In the meantime, we need to expand and buttress the ministries we already have. Bountiful Tables has much capacity for growth, as does our video production ministry. There are other children and families that would easily make a firm home in our small groups ministries. We need to maintain what we are doing, with quality, while growing out capacity.

I envision a future in which our church employs many more individuals who interact with the community and world around us, creating a synergy between our various ministries to form authentic disciples of Jesus Christ with staying power. It is depressingly common in today’s America for people who say they are Christians to know very little of doctrine or discipline. We cannot be guilty of enabling that in our sphere of influence.

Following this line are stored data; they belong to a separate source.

(** What each write changes of what the reads see. *)
Class RedisLaws (R : Type) `{RedisDB R} : Prop := {
  get_set k v r k' : r_get k' (r_set k v r) = if decide (k = k') then Some v else r_get k' r;
  get_incrby k d r k' :
    r_get k' (r_incrby k d r) = if decide (k = k') then Some (default 0 (r_get k r) + d) else r_get k' r;
  get_hset k fs r k' : r_get k' (r_hset k fs r) = r_get k' r;
  get_zadd k s m r k' : r_get k' (r_zadd k s m r) = r_get k' r;
  get_zrem k m r k' : r_get k' (r_zrem k m r) = r_get k' r;
  get_expire k r k' : r_get k' (r_expire k r) = r_get k' r;
  get_evict k r k' : r_get k' (r_evict k r) = r_get k' r;
  hash_set k v r k' : r_hgetall k' (r_set k v r) = r_hgetall k' r;
  hash_incrby k d r k' : r_hgetall k' (r_incrby k d r) = r_hgetall k' r;
  hash_hset k fs r k' :
    r_hgetall k' (r_hset k fs r) = if decide (k = k') then list_to_map fs ∪ r_hgetall k r else r_hgetall k' r;
  hash_zadd k s m r k' : r_hgetall k' (r_zadd k s m r) = r_hgetall k' r;
  hash_zrem k m r k' : r_hgetall k' (r_zrem k m r) = r_hgetall k' r;
  hash_expire k r k' : r_hgetall k' (r_expire k r) = r_hgetall k' r;
  hash_evict k r k' : r_hgetall k' (r_evict k r) = if decide (k = k') then ∅ else r_hgetall k' r;
  vol_set k v r k' : r_volatile k' (r_set k v r) = if decide (k = k') then false else r_volatile k' r;
  vol_incrby k d r k' : r_volatile k' (r_incrby k d r) = r_volatile k' r;
  vol_hset k fs r k' : r_volatile k' (r_hset k fs r) = r_volatile k' r;
  vol_zadd k s m r k' : r_volatile k' (r_zadd k s m r) = r_volatile k' r;
  vol_zrem k m r k' : r_volatile k' (r_zrem k m r) = r_volatile k' r;
  vol_expire k r k' : r_volatile k' (r_expire k r) = if decide (k = k') then true else r_volatile k' r;
  vol_evict k r k' : r_volatile k' (r_evict k r) = if decide (k = k') then false else r_volatile k' r;
}.

(** ** Data *)

(* [go] types.go:5-12 Hold *)
Record Hold : Type := mkHold {
  h_ID : string; h_Slot : string; h_VisitorID : string; h_Status : string; h_ExpiresAt : Z; h_ConfirmedAt : Z }.

(* [go] types.go:14-20 Booking *)
Record Booking : Type := mkBooking {
  b_ID : string; b_HoldID : string; b_Slot : string; b_VisitorID : string; b_Confirmed : Z }.

#[global] Instance Booking_eq_dec : EqDecision Booking.
Proof. solve_decision. Defined.

(** The zero [time.Time] in nanoseconds of the Unix clock. *)
Definition zero_time : Z := -62135596800000000000.

(* [go] service.go:12-16 ErrSlotFull *)
Inductive queue_error : Type := ErrSlotFull | ErrHoldMissing | ErrHoldInactive | ErrOther.

(* [go] service.go:28-28 capacityKey *)
Definition capacityKey (slot : string) : string := "ttd:queue:slot:" +:+ slot +:+ ":capacity".

(* [go] service.go:29-29 usedKey *)
Definition usedKey (slot : string) : string := "ttd:queue:slot:" +:+ slot +:+ ":used".

(* [go] service.go:30-30 holdKey *)
Definition holdKey (id : string) : string := "ttd:queue:hold:" +:+ id.

(* [go] service.go:31-31 timerKey *)
Definition timerKey : string := "ttd:queue:hold-deadlines".

(* [go] service.go:32-32 confirmKey *)
Definition confirmKey : string := "ttd:queue:pending-confirmations".

(** [time.Time.UnixMilli]. *)
Definition UnixMilli (t : Z) : Z := t / 1000000.

(** ** The Lua scripts *)

Section scripts.
Context {R : Type} `{RedisDB R}.
(** [time.Time.Format] with [RFC3339Nano]. *)
Context (fmtT : Z → string).

(* [go] service.go:53-61 CreateHold *)
Definition eval_create (id slot visitor : string) (expires : Z) (r : R) : R * Z :=
  let capacity := default (-1) (r_get (capacityKey slot) r) in
  let used := default 0 (r_get (usedKey slot) r) in
  if capacity <? 0 then (r, -2)
  else if capacity <=? used then (r, 0)
  else
    let r := r_hset (holdKey id) [("id", id); ("slot", slot); ("visitor_id", visitor); ("status", "held");
                                  ("expires_at", fmtT expires)] r in
    let r := r_incrby (usedKey slot) 1 r in
    (r_zadd timerKey (UnixMilli expires) id r, 1).

(* [go] service.go:91-97 ConfirmHold *)
Definition eval_confirm (id : string) (nowMilli confirmedAt : Z) (r : R) : R * Z :=
  if negb (bool_decide (r_hgetall (holdKey id) r !! "status" = Some "held")) then (r, 0)
  else if default 0 (r_zscore timerKey id r) <=? nowMilli then (r, 0)
  else
    let r := r_hset (holdKey id) [("status", "confirming"); ("confirmed_at", fmtT confirmedAt)] r in
    let r := r_zrem timerKey id r in
    (r_zadd confirmKey nowMilli id r, 1).

(* [go] service.go:131-135 persistAndFinalize *)
Definition eval_finalize (id : string) (r : R) : R * Z :=
  if negb (bool_decide (r_hgetall (holdKey id) r !! "status" = Some "confirming")) then (r, 0)
  else (r_zrem confirmKey id (r_hset (holdKey id) [("status", "confirmed")] r), 1).

(** Without a slot field the concatenation raises an error after the first
write. *)
(* [go] service.go:194-201 ReleaseExpiredHolds *)
Definition eval_expire (id : string) (r : R) : R * option Z :=
  let slot := r_hgetall (holdKey id) r !! "slot" in
  if negb (bool_decide (r_hgetall (holdKey id) r !! "status" = Some "held"))
  then (r_zrem timerKey id r, Some 0)
  else
    let r := r_hset (holdKey id) [("status", "expired")] r in
    match slot with
    | None => (r, None)
    | Some slot =>
        let r := r_incrby (usedKey slot) (-1) r in
        (r_expire (holdKey id) (r_zrem timerKey id r), Some 1)
    end.
End scripts.

(** ** Commands, replies and programs *)

Inductive cmd : Type :=
| CNow
| CSetCapacity (slot : string) (capacity : Z)
| CCreate (slot visitor : string) (expires : Z)
| CConfirm (id : string) (nowMilli confirmedAt : Z)
| CFinalize (id : string)
| CHGetAll (id : string)
| CTimers (nowMilli : Z)
| CExpire (id : string)
| CPending
| CRecord (b : Booking).

(** [RCreated] carries the id that was drawn for the hold. *)
Inductive reply : Type :=
| RErr | ROK | RAlready | RTime (t : Z) | RInt (z : Z) | RCreated (id : string) (z : Z)
| RHash (h : gmap string string) | RList (l : list string).

(** What a request returns to its caller. *)
Inductive outcome : Type :=
| OHold (h : Hold) | OBooking (b : Booking) | OCount (n : Z) | OCountErr (n : Z) | ODone | OErr (e : queue_error).

Inductive prog : Type :=
| Ret (o : outcome)
| Cmd (c : cmd) (k : reply → prog).

Section service.
Context (parseT : string → option Z).

(* [go] service.go:34-40 SetCapacity *)
Definition SetCapacity (slot : string) (capacity : Z) : prog :=
  if String.eqb slot "" || (capacity <? 0) then Ret (OErr ErrOther)
  else Cmd (CSetCapacity slot capacity) (fun rep => match rep with RErr => Ret (OErr ErrOther) | _ => Ret ODone end).

(** The id is drawn with the script's call; [randOK] is false when the random
source fails. *)
(* [go] service.go:43-78 CreateHold *)
Definition CreateHold (randOK : bool) (slot visitorID : string) (ttl : Z) : prog :=
  if String.eqb slot "" || String.eqb visitorID "" || (ttl <=? 0) then Ret (OErr ErrOther)
  else if negb randOK then Ret (OErr ErrOther)
  else Cmd CNow (fun rep =>
    match rep with
    | RTime now =>
        let expires := now + ttl in
        Cmd (CCreate slot visitorID expires) (fun rep =>
          match rep with
          | RCreated id value =>
              if value =? 1 then Ret (OHold (mkHold id slot visitorID "held" expires zero_time))
              else if value =? 0 then Ret (OErr ErrSlotFull) else Ret (OErr ErrOther)
          | _ => Ret (OErr ErrOther)
          end)
    | _ => Ret (OErr ErrOther)
    end).

(** The hold in the reply of [HGETALL]. *)
(* [go] service.go:151-174 GetHold *)
Definition parse_hold (rep : reply) : result queue_error Hold :=
  match rep with
  | RHash fields =>
      if decide (fields = ∅) then Err ErrHoldMissing
      else
        let field k := default "" (fields !! k) in
        match parseT (field "expires_at") with
        | None => Err ErrOther
        | Some expiresAt =>
            let hold c := mkHold (field "id") (field "slot") (field "visitor_id") (field "status") expiresAt c in
            if String.eqb (field "confirmed_at") "" then Ok (hold zero_time)
            else match parseT (field "confirmed_at") with
                 | Some c => Ok (hold c)
                 | None => Err ErrOther
                 end
        end
  | _ => Err ErrOther
  end.

(* [go] service.go:146-175 GetHold *)
Definition GetHold (id : string) (k : result queue_error Hold → prog) : prog :=
  Cmd (CHGetAll id) (fun rep => k (parse_hold rep)).

(* [go] service.go:124-124 persistAndFinalize *)
Definition booking_of (h : Hold) : Booking :=
  mkBooking ("booking-" +:+ h_ID h) (h_ID h) (h_Slot h) (h_VisitorID h) (h_ConfirmedAt h).

(* [go] service.go:118-144 persistAndFinalize *)
Definition persistAndFinalize (h : Hold) (k : result queue_error Booking → prog) : prog :=
  if h_ConfirmedAt h =? zero_time then k (Err ErrOther)
  else
    let finalize :=
      if String.eqb (h_Status h) "confirmed" then k (Ok (booking_of h))
      else Cmd (CFinalize (h_ID h)) (fun rep =>
        match rep with
        | RInt z => k (if z =? 1 then Ok (booking_of h) else Err ErrHoldInactive)
        | _ => k (Err ErrOther)
        end) in
    Cmd (CRecord (booking_of h)) (fun rep =>
      match rep with ROK | RAlready => finalize | _ => k (Err ErrOther) end).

As the level of commitment to our church continues to deepen, and as we are entrusted with the time and attention, not just of children, but of adults in our midst, we should anticipate seeing an increased knowledge of and zeal for the Lord. As pastor, I will continue to intentionally teach historic Christian doctrine in the Methodist tradition, with the full expectation that people not only learn, but practice, what is taught. Lives will continue to be transformed, and in greater numbers than before.

I want to acknowledge the number of friends we have lost over the years. In 2023, we lost Jim Patton, Nona Harris, and Jill Seale. I considered each of these my friends. They were all three quality people who, at their best, love Jesus and his church.

As we continue forward into the future, we honor the legacies who have gone before, including these three. May God bless their memories in our midst. God willing, we will make a great many more saints before Christ comes again in glory!